[Records from a dataset]
_____
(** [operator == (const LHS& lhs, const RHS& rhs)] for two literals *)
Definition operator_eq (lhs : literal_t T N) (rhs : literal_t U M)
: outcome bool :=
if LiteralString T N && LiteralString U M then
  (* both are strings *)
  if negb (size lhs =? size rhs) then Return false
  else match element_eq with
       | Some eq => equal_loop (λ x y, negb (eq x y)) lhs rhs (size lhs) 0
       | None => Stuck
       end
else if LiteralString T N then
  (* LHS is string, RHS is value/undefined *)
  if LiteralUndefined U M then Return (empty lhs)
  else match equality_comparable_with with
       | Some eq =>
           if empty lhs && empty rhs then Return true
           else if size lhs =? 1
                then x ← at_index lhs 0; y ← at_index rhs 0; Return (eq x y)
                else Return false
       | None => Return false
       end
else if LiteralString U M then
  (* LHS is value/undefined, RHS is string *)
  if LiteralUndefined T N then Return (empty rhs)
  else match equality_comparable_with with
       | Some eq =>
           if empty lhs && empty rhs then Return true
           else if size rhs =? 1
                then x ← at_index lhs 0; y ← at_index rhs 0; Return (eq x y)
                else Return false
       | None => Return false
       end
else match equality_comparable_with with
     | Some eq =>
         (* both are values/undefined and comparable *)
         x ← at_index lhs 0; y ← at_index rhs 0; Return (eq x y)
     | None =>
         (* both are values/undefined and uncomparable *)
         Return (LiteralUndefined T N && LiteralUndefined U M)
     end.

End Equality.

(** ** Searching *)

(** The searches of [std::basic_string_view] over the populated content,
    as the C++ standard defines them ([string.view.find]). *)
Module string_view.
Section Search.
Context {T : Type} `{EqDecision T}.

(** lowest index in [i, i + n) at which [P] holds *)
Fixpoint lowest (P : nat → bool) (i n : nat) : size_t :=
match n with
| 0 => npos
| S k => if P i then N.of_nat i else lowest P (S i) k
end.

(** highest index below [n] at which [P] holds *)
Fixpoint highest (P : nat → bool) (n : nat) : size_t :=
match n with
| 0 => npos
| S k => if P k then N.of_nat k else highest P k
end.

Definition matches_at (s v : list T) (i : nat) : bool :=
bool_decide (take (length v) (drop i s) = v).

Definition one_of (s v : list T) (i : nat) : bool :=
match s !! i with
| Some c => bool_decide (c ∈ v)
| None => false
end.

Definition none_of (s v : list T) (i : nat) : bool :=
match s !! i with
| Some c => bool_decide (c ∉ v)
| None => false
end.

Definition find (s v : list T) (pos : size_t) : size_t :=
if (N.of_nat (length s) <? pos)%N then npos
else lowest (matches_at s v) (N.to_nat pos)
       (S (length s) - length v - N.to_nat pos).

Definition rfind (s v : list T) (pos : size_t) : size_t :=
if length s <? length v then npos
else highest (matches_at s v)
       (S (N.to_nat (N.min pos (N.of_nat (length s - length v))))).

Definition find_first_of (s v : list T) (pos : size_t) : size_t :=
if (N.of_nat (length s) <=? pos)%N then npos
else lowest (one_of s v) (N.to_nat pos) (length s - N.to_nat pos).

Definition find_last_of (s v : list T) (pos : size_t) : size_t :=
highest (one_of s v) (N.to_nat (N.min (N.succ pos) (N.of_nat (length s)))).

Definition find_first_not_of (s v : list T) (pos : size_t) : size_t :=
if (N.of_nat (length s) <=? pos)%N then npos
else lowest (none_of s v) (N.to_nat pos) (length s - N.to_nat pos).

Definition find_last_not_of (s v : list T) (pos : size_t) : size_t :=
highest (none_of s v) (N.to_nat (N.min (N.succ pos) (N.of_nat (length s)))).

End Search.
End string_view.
_____
# Exercise objective
The result should consist solely of the lines from the one that contains "Definition find (s" to the last line of the records above, reproduced exactly.

# Task solution
Definition find (s v : list T) (pos : size_t) : size_t :=
if (N.of_nat (length s) <? pos)%N then npos
else lowest (matches_at s v) (N.to_nat pos)
       (S (length s) - length v - N.to_nat pos).

Definition rfind (s v : list T) (pos : size_t) : size_t :=
if length s <? length v then npos
else highest (matches_at s v)
       (S (N.to_nat (N.min pos (N.of_nat (length s - length v))))).

Definition find_first_of (s v : list T) (pos : size_t) : size_t :=
if (N.of_nat (length s) <=? pos)%N then npos
else lowest (one_of s v) (N.to_nat pos) (length s - N.to_nat pos).

Definition find_last_of (s v : list T) (pos : size_t) : size_t :=
highest (one_of s v) (N.to_nat (N.min (N.succ pos) (N.of_nat (length s)))).

Definition find_first_not_of (s v : list T) (pos : size_t) : size_t :=
if (N.of_nat (length s) <=? pos)%N then npos
else lowest (none_of s v) (N.to_nat pos) (length s - N.to_nat pos).

Definition find_last_not_of (s v : list T) (pos : size_t) : size_t :=
highest (none_of s v) (N.to_nat (N.min (N.succ pos) (N.of_nat (length s)))).

End Search.
End string_view.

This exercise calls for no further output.